Task statement: Print the line containing "else modify (λ" and every later line of the records. Keep each one exactly as given, ending with the last.
Data to use below:
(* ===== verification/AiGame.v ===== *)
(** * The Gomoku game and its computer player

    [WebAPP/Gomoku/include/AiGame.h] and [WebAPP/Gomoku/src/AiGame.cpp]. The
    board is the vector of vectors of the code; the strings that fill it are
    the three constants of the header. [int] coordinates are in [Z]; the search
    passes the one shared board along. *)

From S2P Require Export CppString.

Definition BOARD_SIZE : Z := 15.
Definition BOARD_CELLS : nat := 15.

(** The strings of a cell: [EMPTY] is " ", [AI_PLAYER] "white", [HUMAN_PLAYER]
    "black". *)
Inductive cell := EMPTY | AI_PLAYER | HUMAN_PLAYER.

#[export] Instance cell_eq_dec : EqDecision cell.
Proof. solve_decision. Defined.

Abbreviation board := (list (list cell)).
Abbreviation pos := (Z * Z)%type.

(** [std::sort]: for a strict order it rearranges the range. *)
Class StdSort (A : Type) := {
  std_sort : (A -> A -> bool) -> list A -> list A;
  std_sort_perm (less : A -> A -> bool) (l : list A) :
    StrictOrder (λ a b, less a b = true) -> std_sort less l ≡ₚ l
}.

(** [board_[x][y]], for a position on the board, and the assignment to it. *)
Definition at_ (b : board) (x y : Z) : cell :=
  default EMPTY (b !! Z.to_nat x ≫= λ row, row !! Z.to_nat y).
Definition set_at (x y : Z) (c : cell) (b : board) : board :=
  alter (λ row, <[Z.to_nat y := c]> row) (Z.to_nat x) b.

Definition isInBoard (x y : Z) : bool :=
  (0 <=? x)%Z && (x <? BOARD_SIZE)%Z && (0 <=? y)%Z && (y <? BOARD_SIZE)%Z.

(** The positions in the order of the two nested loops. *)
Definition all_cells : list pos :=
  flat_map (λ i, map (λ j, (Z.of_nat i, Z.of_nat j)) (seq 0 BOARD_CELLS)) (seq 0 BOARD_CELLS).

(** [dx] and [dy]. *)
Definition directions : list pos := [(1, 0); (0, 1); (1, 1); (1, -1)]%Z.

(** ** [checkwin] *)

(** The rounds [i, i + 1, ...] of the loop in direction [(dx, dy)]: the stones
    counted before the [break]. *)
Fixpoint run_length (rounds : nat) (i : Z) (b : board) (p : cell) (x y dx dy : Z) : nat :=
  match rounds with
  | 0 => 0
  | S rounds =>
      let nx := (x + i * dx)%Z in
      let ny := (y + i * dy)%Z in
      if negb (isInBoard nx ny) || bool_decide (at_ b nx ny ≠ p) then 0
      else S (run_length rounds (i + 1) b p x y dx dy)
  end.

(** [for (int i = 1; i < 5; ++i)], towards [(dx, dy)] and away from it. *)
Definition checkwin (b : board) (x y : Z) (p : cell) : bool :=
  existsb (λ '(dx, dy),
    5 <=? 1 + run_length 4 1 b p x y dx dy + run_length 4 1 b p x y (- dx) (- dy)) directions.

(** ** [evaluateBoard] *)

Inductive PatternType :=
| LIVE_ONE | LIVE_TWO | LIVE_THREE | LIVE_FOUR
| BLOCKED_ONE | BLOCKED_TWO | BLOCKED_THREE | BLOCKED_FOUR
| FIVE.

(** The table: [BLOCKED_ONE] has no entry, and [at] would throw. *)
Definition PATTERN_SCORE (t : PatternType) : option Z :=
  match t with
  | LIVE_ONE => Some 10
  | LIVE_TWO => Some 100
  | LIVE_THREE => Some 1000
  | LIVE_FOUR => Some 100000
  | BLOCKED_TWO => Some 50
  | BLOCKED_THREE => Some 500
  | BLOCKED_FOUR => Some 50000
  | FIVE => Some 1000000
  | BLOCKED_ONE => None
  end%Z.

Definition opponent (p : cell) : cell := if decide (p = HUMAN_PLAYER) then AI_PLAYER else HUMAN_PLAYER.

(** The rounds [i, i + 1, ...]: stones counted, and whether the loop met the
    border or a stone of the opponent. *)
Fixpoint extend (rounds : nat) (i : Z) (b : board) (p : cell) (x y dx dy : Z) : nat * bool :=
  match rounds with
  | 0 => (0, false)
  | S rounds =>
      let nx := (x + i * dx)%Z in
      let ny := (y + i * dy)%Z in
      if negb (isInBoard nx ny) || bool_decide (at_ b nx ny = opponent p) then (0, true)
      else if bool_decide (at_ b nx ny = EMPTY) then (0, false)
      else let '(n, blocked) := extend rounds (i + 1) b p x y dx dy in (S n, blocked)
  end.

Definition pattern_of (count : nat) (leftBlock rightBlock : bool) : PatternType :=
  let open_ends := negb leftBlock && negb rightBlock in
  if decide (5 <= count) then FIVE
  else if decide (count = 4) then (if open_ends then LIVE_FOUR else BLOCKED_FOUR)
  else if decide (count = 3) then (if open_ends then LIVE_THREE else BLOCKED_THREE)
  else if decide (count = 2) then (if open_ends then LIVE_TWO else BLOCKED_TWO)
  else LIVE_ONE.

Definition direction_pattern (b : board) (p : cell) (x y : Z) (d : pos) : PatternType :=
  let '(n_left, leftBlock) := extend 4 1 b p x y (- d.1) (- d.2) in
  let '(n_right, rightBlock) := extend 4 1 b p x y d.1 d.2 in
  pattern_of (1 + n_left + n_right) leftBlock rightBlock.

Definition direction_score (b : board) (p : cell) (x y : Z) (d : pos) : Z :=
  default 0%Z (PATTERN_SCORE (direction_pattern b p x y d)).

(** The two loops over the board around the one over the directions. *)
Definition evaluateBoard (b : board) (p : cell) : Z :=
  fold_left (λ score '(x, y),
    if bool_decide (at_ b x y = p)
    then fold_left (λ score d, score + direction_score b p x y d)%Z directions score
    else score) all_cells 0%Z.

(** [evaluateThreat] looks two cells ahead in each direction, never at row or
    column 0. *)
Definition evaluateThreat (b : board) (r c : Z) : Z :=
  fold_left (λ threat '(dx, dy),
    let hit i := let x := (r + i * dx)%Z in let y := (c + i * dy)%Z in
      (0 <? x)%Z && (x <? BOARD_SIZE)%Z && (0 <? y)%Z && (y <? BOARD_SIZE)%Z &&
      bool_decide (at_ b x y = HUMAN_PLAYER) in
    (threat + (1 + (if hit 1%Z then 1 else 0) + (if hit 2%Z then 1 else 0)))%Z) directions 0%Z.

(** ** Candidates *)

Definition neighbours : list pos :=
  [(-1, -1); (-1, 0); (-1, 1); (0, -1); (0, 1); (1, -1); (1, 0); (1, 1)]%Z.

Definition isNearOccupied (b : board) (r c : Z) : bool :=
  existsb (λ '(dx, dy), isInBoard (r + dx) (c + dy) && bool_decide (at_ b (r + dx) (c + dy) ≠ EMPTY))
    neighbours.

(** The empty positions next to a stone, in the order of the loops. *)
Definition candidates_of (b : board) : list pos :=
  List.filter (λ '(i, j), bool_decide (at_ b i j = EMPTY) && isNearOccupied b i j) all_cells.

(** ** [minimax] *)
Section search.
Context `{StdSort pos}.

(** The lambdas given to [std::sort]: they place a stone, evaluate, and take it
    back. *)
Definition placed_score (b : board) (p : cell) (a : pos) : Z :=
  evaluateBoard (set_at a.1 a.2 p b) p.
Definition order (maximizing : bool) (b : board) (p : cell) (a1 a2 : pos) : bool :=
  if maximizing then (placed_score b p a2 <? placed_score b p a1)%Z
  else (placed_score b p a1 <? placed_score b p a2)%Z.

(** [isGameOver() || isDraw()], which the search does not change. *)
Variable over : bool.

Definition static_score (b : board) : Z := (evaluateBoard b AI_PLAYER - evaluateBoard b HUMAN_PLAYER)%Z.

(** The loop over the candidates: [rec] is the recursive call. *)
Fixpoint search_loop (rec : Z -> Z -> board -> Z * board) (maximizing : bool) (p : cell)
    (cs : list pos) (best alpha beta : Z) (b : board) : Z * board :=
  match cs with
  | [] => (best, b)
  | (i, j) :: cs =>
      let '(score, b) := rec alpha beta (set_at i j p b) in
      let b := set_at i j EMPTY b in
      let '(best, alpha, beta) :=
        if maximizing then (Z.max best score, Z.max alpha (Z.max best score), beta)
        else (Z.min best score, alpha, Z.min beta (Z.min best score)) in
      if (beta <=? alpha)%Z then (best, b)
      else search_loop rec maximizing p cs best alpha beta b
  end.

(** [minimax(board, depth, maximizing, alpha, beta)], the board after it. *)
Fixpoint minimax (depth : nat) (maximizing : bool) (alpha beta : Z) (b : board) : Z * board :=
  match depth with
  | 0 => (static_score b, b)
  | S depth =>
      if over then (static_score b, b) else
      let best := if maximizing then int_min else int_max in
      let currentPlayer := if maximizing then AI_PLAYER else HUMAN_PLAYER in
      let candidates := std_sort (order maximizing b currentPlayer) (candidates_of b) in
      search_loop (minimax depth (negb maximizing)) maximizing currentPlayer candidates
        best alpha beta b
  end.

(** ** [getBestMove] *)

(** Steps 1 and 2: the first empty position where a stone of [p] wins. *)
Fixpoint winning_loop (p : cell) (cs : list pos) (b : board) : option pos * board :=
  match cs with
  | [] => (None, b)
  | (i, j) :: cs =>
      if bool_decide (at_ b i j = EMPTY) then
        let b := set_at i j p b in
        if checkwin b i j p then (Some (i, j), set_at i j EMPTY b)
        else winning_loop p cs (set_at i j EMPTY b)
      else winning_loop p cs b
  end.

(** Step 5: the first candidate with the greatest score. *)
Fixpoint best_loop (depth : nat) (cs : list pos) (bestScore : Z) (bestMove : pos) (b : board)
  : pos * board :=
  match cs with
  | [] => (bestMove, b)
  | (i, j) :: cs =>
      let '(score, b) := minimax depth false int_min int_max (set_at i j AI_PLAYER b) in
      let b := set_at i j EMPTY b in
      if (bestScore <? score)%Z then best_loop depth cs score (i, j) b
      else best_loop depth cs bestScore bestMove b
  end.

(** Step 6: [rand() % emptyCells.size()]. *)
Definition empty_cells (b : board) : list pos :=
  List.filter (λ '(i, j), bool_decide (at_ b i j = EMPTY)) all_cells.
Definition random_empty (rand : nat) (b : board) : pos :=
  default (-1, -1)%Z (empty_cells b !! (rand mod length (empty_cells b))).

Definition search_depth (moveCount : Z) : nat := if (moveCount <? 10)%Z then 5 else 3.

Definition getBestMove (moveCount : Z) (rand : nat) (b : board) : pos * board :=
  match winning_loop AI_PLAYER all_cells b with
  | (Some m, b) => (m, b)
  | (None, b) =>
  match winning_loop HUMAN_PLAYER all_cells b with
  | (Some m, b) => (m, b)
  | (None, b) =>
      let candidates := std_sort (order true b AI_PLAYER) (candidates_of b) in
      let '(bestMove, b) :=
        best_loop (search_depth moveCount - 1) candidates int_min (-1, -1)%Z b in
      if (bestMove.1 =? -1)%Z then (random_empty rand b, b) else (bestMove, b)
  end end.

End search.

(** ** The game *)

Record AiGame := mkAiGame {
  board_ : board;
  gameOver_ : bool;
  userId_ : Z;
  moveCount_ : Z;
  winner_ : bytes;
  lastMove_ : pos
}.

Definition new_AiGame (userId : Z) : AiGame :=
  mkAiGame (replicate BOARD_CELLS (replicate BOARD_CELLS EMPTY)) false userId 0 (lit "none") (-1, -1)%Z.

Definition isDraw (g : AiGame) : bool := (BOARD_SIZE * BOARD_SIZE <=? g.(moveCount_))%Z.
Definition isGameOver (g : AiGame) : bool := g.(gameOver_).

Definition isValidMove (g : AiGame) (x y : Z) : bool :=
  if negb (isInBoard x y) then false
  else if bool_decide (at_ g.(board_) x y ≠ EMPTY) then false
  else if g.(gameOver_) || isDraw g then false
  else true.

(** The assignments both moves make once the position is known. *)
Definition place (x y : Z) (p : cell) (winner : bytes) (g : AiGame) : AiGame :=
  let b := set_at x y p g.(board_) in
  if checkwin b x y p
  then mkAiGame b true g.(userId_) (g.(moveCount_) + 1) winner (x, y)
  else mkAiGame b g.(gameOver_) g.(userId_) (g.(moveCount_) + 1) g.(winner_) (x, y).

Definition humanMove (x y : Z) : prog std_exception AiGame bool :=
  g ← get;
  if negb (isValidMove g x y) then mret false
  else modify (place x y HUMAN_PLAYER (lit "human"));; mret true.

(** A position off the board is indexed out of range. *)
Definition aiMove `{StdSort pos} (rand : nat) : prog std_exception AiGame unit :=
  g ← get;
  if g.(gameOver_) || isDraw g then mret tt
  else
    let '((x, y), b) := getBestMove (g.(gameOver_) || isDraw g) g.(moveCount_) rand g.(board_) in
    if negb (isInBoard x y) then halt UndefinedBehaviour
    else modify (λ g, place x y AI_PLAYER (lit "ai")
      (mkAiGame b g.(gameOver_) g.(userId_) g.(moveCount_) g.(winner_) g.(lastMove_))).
End of Data to use.
Your response:
    else modify (λ g, place x y AI_PLAYER (lit "ai")
      (mkAiGame b g.(gameOver_) g.(userId_) g.(moveCount_) g.(winner_) g.(lastMove_))).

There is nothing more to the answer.